Fourth, intractable corruption in Nigeria is a formidable barrier to sustained growth. Corruption is pervasive and the problem is compounded by the fact that Nigeria lacks the political will and effective institutions to address it. To be a dynamic economy, Nigeria needs to demonstrate interest in countering corruption by building the trust of its own people and investors. In contrast, South Africa has comparatively stronger institutions for tackling corruption, including an effective judiciary system, the very elements that are missing in Nigeria today.
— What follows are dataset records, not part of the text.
(* ===== verification/TxnTheorems.v ===== *)
(** * Transactions: reachable states and the theorems

    The steps of the coordinator and of the components that share its tables,
    the invariant of every reachable state, and what a client, a consumer and
    an operator can rely on. *)

From stdpp Require Import gmap strings sorting.
From S2P Require Import Prelude Errors Primitives Records RecordIter Build Cleaner Producer Acl Group Pmeta Store Offsets Txn TxnSpec.

#[local] Open Scope Z_scope.

(** ** Expiry, one transaction at a time *)

Section Expiry.

Context {L : Type} {store : LogStore L} {laws : LogStoreLaws L}.
Variable crc32c : bytes → Z.
Variable clock : Clock.
Implicit Types d : TxDb L.

(** The store refused an append. *)
Definition store_fails : Prop := ∃ p b l e l', append (L := L) p b l = (Err e, l').

Lemma append_marker_err q epoch p first c d x d' :
  append_marker crc32c q epoch p first c d = (Err x, d') → x = Returned Internal ∧ store_fails.
Proof.
  unfold append_marker. rewrite control_batch_new.
  destruct (append _ _ _) as [[?|e] l] eqn:E; [done |]. intros [= <- _]. split; [done |]. by repeat eexists.
Qed.

Lemma append_markers_err q epoch c l d x d' :
  for_each (λ e : Z * Z * Z, append_marker crc32c q epoch e.1 e.2 c) l d = (Err x, d') →
  x = Returned Internal ∧ store_fails.
Proof.
  revert d. induction l as [|e l IH]; intros d; [done |]. cbn [for_each]. unfold bind.
  destruct (append_marker _ _ _ _ _ _ d) as [[[]|y] d1] eqn:E; [apply IH |].
  intros [= <- _]. by apply append_marker_err in E.
Qed.

(** A producer whose epoch cannot be raised. *)
Definition at_last_epoch (q : Z) d : Prop := ∃ r, producer_row q d = Some r ∧ i16_max ≤ pr_epoch r.

Lemma fence_err q d x d' : fence q d = (Err x, d') → x = Raised ∧ at_last_epoch q d.
Proof.
  unfold fence, at_last_epoch. destruct (producer_row q d) as [r|]; [| done]. unfold smallint_succ.
  destruct (Z.ltb_spec (pr_epoch r) i16_max); [done |]. intros [= <- _]. eauto.
Qed.

(** Why ending a transaction can fail. *)
Lemma finish_err now q epoch c d x d' :
  finish_transaction crc32c now q epoch c d = (Err x, d') →
  x = Returned Internal ∧ store_fails ∨ x = Raised ∧ at_last_epoch q d.
Proof.
  unfold finish_transaction. destruct (txn_row q d) as [t|]; [| done].
  destruct (match producer_row q d with Some r => epoch <? pr_epoch r | None => false end); [done |].
  destruct (tx_state t); try done. unfold bind at 1, gets. unfold bind at 1.
  destruct (for_each _ _ d) as [[[]|y] d1] eqn:E1.
  - apply append_markers_ok in E1 as [(Hp & _) _]; [| apply txn_partitions_nodup].
    unfold modify. do 4 (unfold bind at 1). cbv beta iota.
    destruct (match tx_forced t with Some f => negb (Bool.eqb f c) | None => false end); [| done].
    unfold bind. destruct (fence q _) as [[?|y] d2] eqn:Ef; [done |]. intros [= <- _].
    apply fence_err in Ef as [-> (r & Hr & He)]. right. split; [done |]. exists r. split; [| done].
    revert Hr. unfold producer_row. destruct (default c (tx_forced t)); cbn; by rewrite Hp.
  - intros [= <- _]. left. by apply append_markers_err in E1.
Qed.

(** Fencing the producer of a transaction that was just ended. *)
Lemma fence_expired q d d0 e0 d2 r :
  producer_row q d = Some r → txn_inv d0 → is_ongoing q d0 = false → producers (t_prod d0) = producers (t_prod d) →
  (∀ q', q' ≠ q → txn_row q' d0 = txn_row q' d) → fence q d0 = (Ok e0, d2) →
  (∀ q', q' ≠ q → txn_row q' d2 = txn_row q' d ∧ producer_row q' d2 = producer_row q' d) ∧
  is_ongoing q d2 = false ∧
  ∃ r r', producer_row q d = Some r ∧ producer_row q d2 = Some r' ∧ pr_epoch r' = pr_epoch r + 1.
Proof.
  intros Hr Hi0 Hc0 Hp0 Hq0 Hf0. destruct (fence_ok q d0 e0 d2 Hf0 Hi0 Hc0) as (_ & Ht2 & _ & _ & Hp2).
  assert (Hpr : ∀ x, producer_row x d0 = producer_row x d) by (intros x; unfold producer_row; by rewrite Hp0).
  split; [| split; [by rewrite ongoing_row, Ht2, <- ongoing_row |]].
  - intros q' Hq'. rewrite Ht2, Hp2, Hpr. split; [by apply Hq0 |].
    destruct (producer_row q' d); [by rewrite decide_False | done].
  - exists r. rewrite Hp2, Hpr, Hr, decide_True by done. by eexists.
Qed.

(** One expired transaction: ended, and its producer fenced. *)
Lemma expire_one_spec q d n d' :
  txn_inv d → expire_one crc32c clock q d = (Ok n, d') →
  (∀ q', q' ≠ q → txn_row q' d' = txn_row q' d ∧ producer_row q' d' = producer_row q' d) ∧
  ∀ t, txn_row q d = Some t → is_expired clock t = true →
    n = 1 ∧ is_ongoing q d' = false ∧
    ∃ r r', producer_row q d = Some r ∧ producer_row q d' = Some r' ∧ pr_epoch r' = pr_epoch r + 1.
Proof.
  unfold expire_one. unfold bind at 1, gets. intros Hi.
  destruct (txn_row q d) as [t|] eqn:Et; [| by intros [= _ <-]].
  destruct (is_expired clock t) eqn:Ex; [| by intros [= _ <-]; split; [| congruence]]. unfold bind at 1.
  destruct (finish_transaction _ _ _ _ _ d) as [[f|e] d1] eqn:Ef; [| done]. intros H.
  assert (Hon : tx_ongoing t = true) by (unfold is_expired in Ex; by apply andb_true_iff in Ex as [? _]).
  destruct (inv_owner d Hi q t Et Hon) as (r & Hr & He). pose proof (inv_epoch d Hi q r Hr) as Hrange.
  rewrite wrap_i16_id in Ef by int_lia.
  pose proof (finish_transaction_ok _ _ _ _ _ _ _ _ Ef) as Hok.
  destruct (finish_inv _ _ _ _ _ _ _ _ Hi Ef) as (Hi1 & _ & Hoth & Hcl).
  assert (Hc1 : is_ongoing q d1 = false) by (apply Hcl; intros r' Hr'; assert (r' = r) as -> by congruence; lia).
  assert (Hong : is_ongoing q d = true) by (by rewrite ongoing_row, Et).
  destruct f as [| |last|]; [subst d1; congruence | | subst d1; congruence |];
    destruct Hok as (t' & d2 & Ht' & _ & _ & _ & Htab & _ & Hp & Hd).
  - rewrite decide_True in Hd by done. subst d2. unfold bind in H.
    destruct (fence q d1) as [[e|e] d2] eqn:E2; [| done]. injection H as <- <-.
    destruct (fence_expired q d d1 e d2 r Hr Hi1 Hc1 Hp) as (H1 & H2); [intros q' Hq'; by apply Hoth | done |]. split; [done |].
    intros t0 _ _. done.
  - rewrite decide_False in Hd by done. destruct Hd as [e He2]. injection H as <- <-.
    destruct (inv_ended _ q _ d d2 t Hi Et Htab Hp) as [Hi2 Hc2].
    destruct (fence_expired q d d2 e d1 r Hr Hi2 Hc2 Hp) as (H1 & H2); [| done |].
    + destruct Htab as [Hrow _]. intros q' Hq'. by rewrite Hrow, decide_False.
    + split; [done |]. intros t0 _ _. done.
Qed.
Fifth, Nigeria lags behind South Africa in terms of infrastructure. Its infrastructural systems are not fully competitive, nor do they resemble 21st century standards, with its rail and road networks requiring serious attention. Nigeria needs to invest in infrastructure that will better connect its regions to each other and the country to the rest of the world. More of everything, from ports and bridges to airports and industrial clusters, is required for trade with its neighbours, along with extensive broadband internet connections. The same is not true of South Africa, which has the region’s most extensive infrastructural development.

Sixth, for an economy to grow sustainably, its immediate periphery must be stable and prosperous enough for trade. In West Africa, Nigeria is in the middle of a rough neighbourhood, with social unrest in the Ivory Coast and the unpredictable politics of Mali and Chad, amongst others, posing a threat to regional stability. South Africa benefits from its relatively peaceful immediate region, with the ‘Post–Apartheid Regional System’ having seen increased stability in Southern Africa over the past 15 years.
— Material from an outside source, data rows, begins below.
(* ===== verification/Topics.v ===== *)
(** * extension/src/meta.rs, handlers/topics.rs and handlers/configs.rs: topics

    Creating, growing and dropping topics, and changing their configuration.
    The name and partition count of a topic are in [t_topics] of Txn.v; its uuid
    and overrides are the other columns of its [kafgres_topics] row, [w_cols];
    [w_next] is the sequence [kafgres_topic_id_seq], which a rollback does not
    turn back.  [create_log] and [drop_log] are what the storage engine does for
    a partition besides its row in [kafgres_partitions]; they may fail.
    [segment] is whether the engine keeps its log outside the database, where a
    rollback does not reach it.  [gen_uuid] is the uuid drawn for a new row.
    Statements of the database do not fail here. *)

From Stdlib Require Import Ascii.
From stdpp Require Import gmap strings sorting.
From S2P Require Import Prelude Errors Cleaner Producer Acl Group Pmeta Store Offsets Txn Config.

#[local] Open Scope Z_scope.

Record World (L : Type) : Type := mk_world {
  w_tx : TxDb L;
  w_cols : gmap Z (bytes * Overrides);
  w_next : Z }.
Arguments mk_world {L}. Arguments w_tx {L}. Arguments w_cols {L}. Arguments w_next {L}.

Inductive TopicError : Type :=
| InvalidName
| InvalidPartitions (n : Z)
| InvalidReplicationFactor (n : Z)
| AlreadyExists
| UnknownTopicName
| InvalidConfig
| PartitionCountReduced (have want : Z)
| TopicInternal.

Definition topic_error_code (e : TopicError) : ErrorCode.t :=
  match e with
  | InvalidName => ErrorCode.InvalidTopicException
  | InvalidPartitions _ | PartitionCountReduced _ _ => ErrorCode.InvalidPartitions
  | InvalidReplicationFactor _ => ErrorCode.InvalidReplicationFactor
  | AlreadyExists => ErrorCode.TopicAlreadyExists
  | UnknownTopicName => ErrorCode.UnknownTopicOrPartition
  | InvalidConfig => ErrorCode.InvalidConfig
  | TopicInternal => ErrorCode.UnknownServerError
  end.

Definition MAX_PARTITIONS : Z := 10000.

Definition name_char (a : ascii) : bool :=
  let n := code a in
  ((48 <=? n) && (n <=? 57)) || ((65 <=? n) && (n <=? 90)) || ((97 <=? n) && (n <=? 122)) ||
  (n =? 46) || (n =? 95) || (n =? 45).

Definition validate_topic_name (name : string) : result TopicError unit :=
  if decide (name = ""%string) then Err InvalidName
  else if 249 <? Z.of_nat (String.length name) then Err InvalidName
  else if decide (name = "."%string ∨ name = ".."%string) then Err InvalidName
  else if negb (forallb name_char (String.list_ascii_of_string name)) then Err InvalidName
  else Ok tt.

Definition validate_replication_factor (rf : Z) : result TopicError unit :=
  if (rf =? -1) || (rf =? 1) then Ok tt else Err (InvalidReplicationFactor rf).

Record CreatedTopic : Type := mk_created {
  ct_topic_id : Z;
  ct_uuid : bytes;
  ct_partitions : Z }.

Definition no_uuid : bytes := replicate 16 Byte.x00.

(** [to_uuid]. *)
Definition to_uuid (raw : bytes) : bytes := if (length raw =? 16)%nat then raw else no_uuid.

Record ResolvedTopic : Type := mk_resolved {
  rt_topic_id : Z;
  rt_name : string;
  rt_uuid : bytes;
  rt_max_message_bytes : Z;
  rt_compacted : bool }.

(** [f] on each element until one fails. *)
Fixpoint each {S E A} (f : A → ST S E unit) (l : list A) : ST S E unit :=
  match l with
  | [] => ret tt
  | a :: l' => f a;;; each f l'
  end.

Section Catalog.

Context {L : Type}.
Variables create_log drop_log : Z * Z → ST L StoreError unit.
Variable segment : bool.
Variable gen_uuid : Z → bytes.

Implicit Types w : World L.
Abbreviation world A := (ST (World L) TopicError A).

Definition on_tx (f : TxDb L → TxDb L) w : World L := mk_world (f (w_tx w)) (w_cols w) (w_next w).
Definition on_cols (f : gmap Z (bytes * Overrides) → gmap Z (bytes * Overrides)) w : World L :=
  mk_world (w_tx w) (f (w_cols w)) (w_next w).
Definition set_topics (f : gmap Z (string * Z) → gmap Z (string * Z)) (d : TxDb L) : TxDb L :=
  mk_tx (t_prod d) (t_meta d) (t_staged d) (t_groups d) (t_consumers d) (f (t_topics d)) (t_log d).

Definition topic_name_by_id (id : Z) w : option string := fst <$> t_topics (w_tx w) !! id.

Definition topic_by_uuid (uuid : bytes) w : option (Z * string) :=
  e ← list_find (λ e : Z * (bytes * Overrides), e.2.1 = uuid) (map_to_list (w_cols w));
  name ← topic_name_by_id e.2.1 w; Some (e.2.1, name).

(** By name, or by uuid when the request carries no name. *)
Definition resolve_topic (name : string) (uuid : bytes) w : option ResolvedTopic :=
  '(id, n) ← (if decide (name = ""%string) then topic_by_uuid uuid w
              else id ← topic_id_by_name name (w_tx w); Some (id, name));
  '(raw, c) ← w_cols w !! id;
  Some (mk_resolved id n (to_uuid raw) (max_message_bytes c) (is_compacted c)).

(** What the engines do for a partition, after its row. *)
Definition store_create (p : Z * Z) : world unit := λ w,
  let d := on_meta (create_partition p 0) (w_tx w) in
  match create_log p (t_log d) with
  | (Ok _, l) => (Ok tt, on_tx (λ _, set_log l d) w)
  | (Err _, l) => (Err TopicInternal, on_tx (λ _, set_log l d) w)
  end.
Definition store_drop (p : Z * Z) : world unit := λ w,
  let d := on_meta (drop_partition p) (w_tx w) in
  match drop_log p (t_log d) with
  | (Ok _, l) => (Ok tt, on_tx (λ _, set_log l d) w)
  | (Err _, l) => (Err TopicInternal, on_tx (λ _, set_log l d) w)
  end.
Last but not least, Nigeria is confronted by religious violence that poses an ‘existential’ threat to its state, and relentless socio-ethnic tensions. In the predominantly Muslim North, for example, the activities of groups such as militant Islamists Boko Haram threaten security and political order – public goods upon which dynamic economic activity is dependent. The former head of state, General Abdulsalami Abubakar recently expressed concern at the deteriorating security situation, admitting that insecurity was constraining Nigeria’s potential.

South Africa has its problems too

So far South Africa has been looked at as a stable entity. However, it’s important to continue this analysis from the opposite direction: the sustainability of South Africa’s stability. Indeed, the real threat to South Africa’s leadership of the Africa region is not Nigeria, but its increasingly tense social atmosphere, undermining its fragile stability. Despite the promise that its economy shows, incidents such as the Marikana massacre give a strong sense that South Africa’s post–apartheid society still faces serious problems. Concise definition of these problems, though, has appeared difficult, with even some of the most incisive voices struggling to provide convincing explanations of what is haunting the Rainbow Nation.
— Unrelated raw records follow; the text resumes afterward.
(** The partition a batch of the request is addressed to, and the batch. *)
Definition batch_of k : option (Z * Z * RawBatch) :=
  td ← pq_topics req !! k.1.1;
  rt ← resolve_topic (td_name td) (td_topic_id td) w0;
  pd ← td_partitions td !! k.1.2;
  r ← pd_records pd;
  match batch_items r !! k.2 with
  | Some (Ok view) => Some ((rt_topic_id rt, pd_index pd), raw_batch view)
  | _ => None
  end.

(** What a history of landings adds to a partition. *)
Definition added (p : Z * Z) (hist : list (key * Z)) : list (Z * RawBatch) :=
  omap (λ e, '(q, b) ← batch_of e.1; if decide (q = p) then Some (e.2, b) else None) hist.

(** The log has grown by [hist], no batch of it twice; in files, [LANDED] is
    that history; in tables, [U] bounds it. *)
Definition grown_by (U : key → Prop) (hist : list (key * Z)) s : Prop :=
  NoDup hist.*1 ∧ Forall (λ k, is_Some (batch_of k)) hist.*1 ∧
  (∀ p, log_of (t_log (p_db s)) p = log_of (t_log (w_tx w0)) p ++ added p hist) ∧
  match p_landed s with
  | Some m => e_segment env = true ∧ ∀ k off, m !! k = Some off ↔ (k, off) ∈ hist
  | None => e_segment env = false ∧ ∀ k, k ∈ hist.*1 → U k
  end.

Definition same_topics s : Prop := t_topics (p_db s) = t_topics (w_tx w0) ∧ w_cols (p_world s) = w_cols w0.

Definition inv U s : Prop := same_topics s ∧ ∃ hist, grown_by U hist s.

Lemma inv_weaken U V s : (∀ k, U k → V k) → inv U s → inv V s.
Proof.
  intros H [Ht (hist & H1 & H2 & H3 & H4)]. split; [done |]. exists hist. split_and!; try done.
  destruct (p_landed s); [done |]. destruct H4 as [H4 H5]. split; [done |]. intros k Hk. by apply H, H5.
Qed.

Lemma alike_inv U s s' : alike s s' → inv U s → inv U s'.
Proof.
  intros (E1 & E2 & E3 & E4) [[H1 H2] (hist & H3 & H4 & H5 & H6)].
  split; [split; congruence |]. exists hist. unfold grown_by. rewrite E2. split_and!; try done.
  intros p. by rewrite E1.
Qed.

(** ** Landing a batch *)

Lemma grown_append U hist s s' k p b off :
  grown_by U hist s → k ∉ hist.*1 → batch_of k = Some (p, b) →
  append p b (t_log (p_db s)) = (Ok off, t_log (p_db s')) →
  p_landed s' = <[k := off]> <$> p_landed s →
  grown_by (λ k', U k' ∨ k' = k) (hist ++ [(k, off)]) s'.
Proof.
  intros (H1 & H2 & H3 & H4) Hk Hb Ha Hl. unfold grown_by. rewrite fmap_app. split_and!.
  - apply NoDup_app. split; [done |]. split; [| apply NoDup_singleton].
    intros x Hx Hx'. apply list_elem_of_singleton in Hx' as ->. done.
  - apply Forall_app. split; [done |]. repeat constructor. cbn. rewrite Hb. by eexists.
  - intros q. unfold added. rewrite omap_app. cbn. rewrite Hb. cbn. case_decide as E.
    + subst q. rewrite (append_same _ _ _ _ _ Ha), H3. by rewrite <- app_assoc.
    + rewrite (append_other _ _ _ _ _ _ Ha) by done. by rewrite H3, app_nil_r.
  - rewrite Hl. destruct (p_landed s) as [m|]; cbn; destruct H4 as [H4 H5]; (split; [done |]).
    + intros k' off'. rewrite elem_of_app, list_elem_of_singleton, lookup_insert_Some, H5.
      split; [intros [[-> ->]|[_ ?]]; auto |]. intros [Hin|[= -> ->]]; [right | by left].
      split; [| done]. intros <-. apply Hk. apply list_elem_of_fmap. by exists (k, off').
    + intros k'. rewrite elem_of_app. intros [?|?%list_elem_of_singleton]; auto.
Qed.

Lemma store_append_cases p b s :
  match store_append p b s with
  | (Ok off, s') => append p b (t_log (p_db s)) = (Ok off, t_log (p_db s')) ∧ p_landed s' = p_landed s ∧
      t_topics (p_db s') = t_topics (p_db s) ∧ w_cols (p_world s') = w_cols (p_world s)
  | (Err _, s') => alike s s'
  end.
Proof.
  unfold store_append, bind, call.
  assert (H : match (let '(r, l) := append p b (t_log (p_db s)) in
      ((Ok r : result (Exn AppendError.t) (result StoreError Z)),
       set_world (on_tx (set_log l) (p_world s)) (set_fates (tail (p_fates s)) s))) with
    | (Ok (Ok off), s') => append p b (t_log (p_db s)) = (Ok off, t_log (p_db s')) ∧ p_landed s' = p_landed s ∧
        t_topics (p_db s') = t_topics (p_db s) ∧ w_cols (p_world s') = w_cols (p_world s)
    | (Ok (Err _), s') => alike s s'
    | (Err _, s') => True
    end).
  { destruct (append p b (t_log (p_db s))) as [[off|e] l] eqn:Ha; [done |]. split_and!; try done.
    intros q. cbn. by apply (append_failed p b _ e). }
  unfold p_db in *. cbn in *.
  destruct (p_fates s) as [|[] fs]; cbn in *; try done;
    destruct (append p b (t_log (w_tx (p_world s)))) as [[off|e] l]; done.
Qed.

Lemma land_inv U tid index at_ i view rest s :
  batch_of (at_.1, at_.2, i) = Some ((tid, index), raw_batch view) →
  (e_segment env = false → ¬ U (at_.1, at_.2, i)) → inv U s →
  inv (λ k, U k ∨ k = (at_.1, at_.2, i)) (land tid index at_ i view rest s).2.
Proof.
  intros Hb Hu Hinv. unfold land. destruct (landed at_ i s) as [off|] eqn:Hl.
  { cbn. eapply inv_weaken; [| done]. auto. }
  unfold bind, catch. pose proof (store_append_cases (tid, index) (raw_batch view) s) as Hc.
  destruct (store_append _ _ s) as [[off|[e|]] s'].
  - destruct Hc as (Ha & H2 & H3 & H4). destruct Hinv as [[T1 T2] (hist & Hg)]. cbn [snd].
    split; [unfold same_topics, p_db in *; split; cbn; congruence |]. exists (hist ++ [((at_.1, at_.2, i), off)]).
    eapply grown_append; [done | | done | exact Ha | cbn; by rewrite H2].
    destruct Hg as (_ & _ & _ & Hland). unfold landed in Hl. destruct (p_landed s) as [m|].
    + intros Hin. apply list_elem_of_fmap in Hin as ([k' off'] & Ek & Hin). cbn in Ek. subst k'.
      apply Hland in Hin. cbn in Hl. by rewrite Hin in Hl.
    + intros Hin. destruct Hland as [Hseg Hland]. by apply (Hu Hseg), Hland.
  - assert (H : inv U s') by by apply (alike_inv U s).
    assert (H' : inv U ((bind (release_reservations tid index rest)
      (λ _ : (), throw (Fails e : Exn AppendError.t)) s' : result (Exn AppendError.t) Z * Prod L)).2).
    { eapply alike_inv; [| exact H]. apply quiet_bind; [apply quiet_release | intros; apply quiet_throw]. }
    eapply inv_weaken; [| exact H']. auto.
  - eapply inv_weaken; [| by eapply alike_inv]. auto.
Qed.

(** ** Writing a partition *)

Definition place_of k : nat * nat := k.1.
South Africa’s state elites and the civil and business communities need to urgently explore the causes of such a tense social atmosphere, and confront them head on. The 2000 crisis across the Limpopo River in Zimbabwe is a stern reminder that an insecure social atmosphere bodes ill. It may only be, though, when South Africa faces a crisis of ‘Zimbabwean’ proportions, which may not be impossible, that Nigeria gains that precious title of being the regional powerhouse. Otherwise, the continental economic order is likely to look the same come 2020.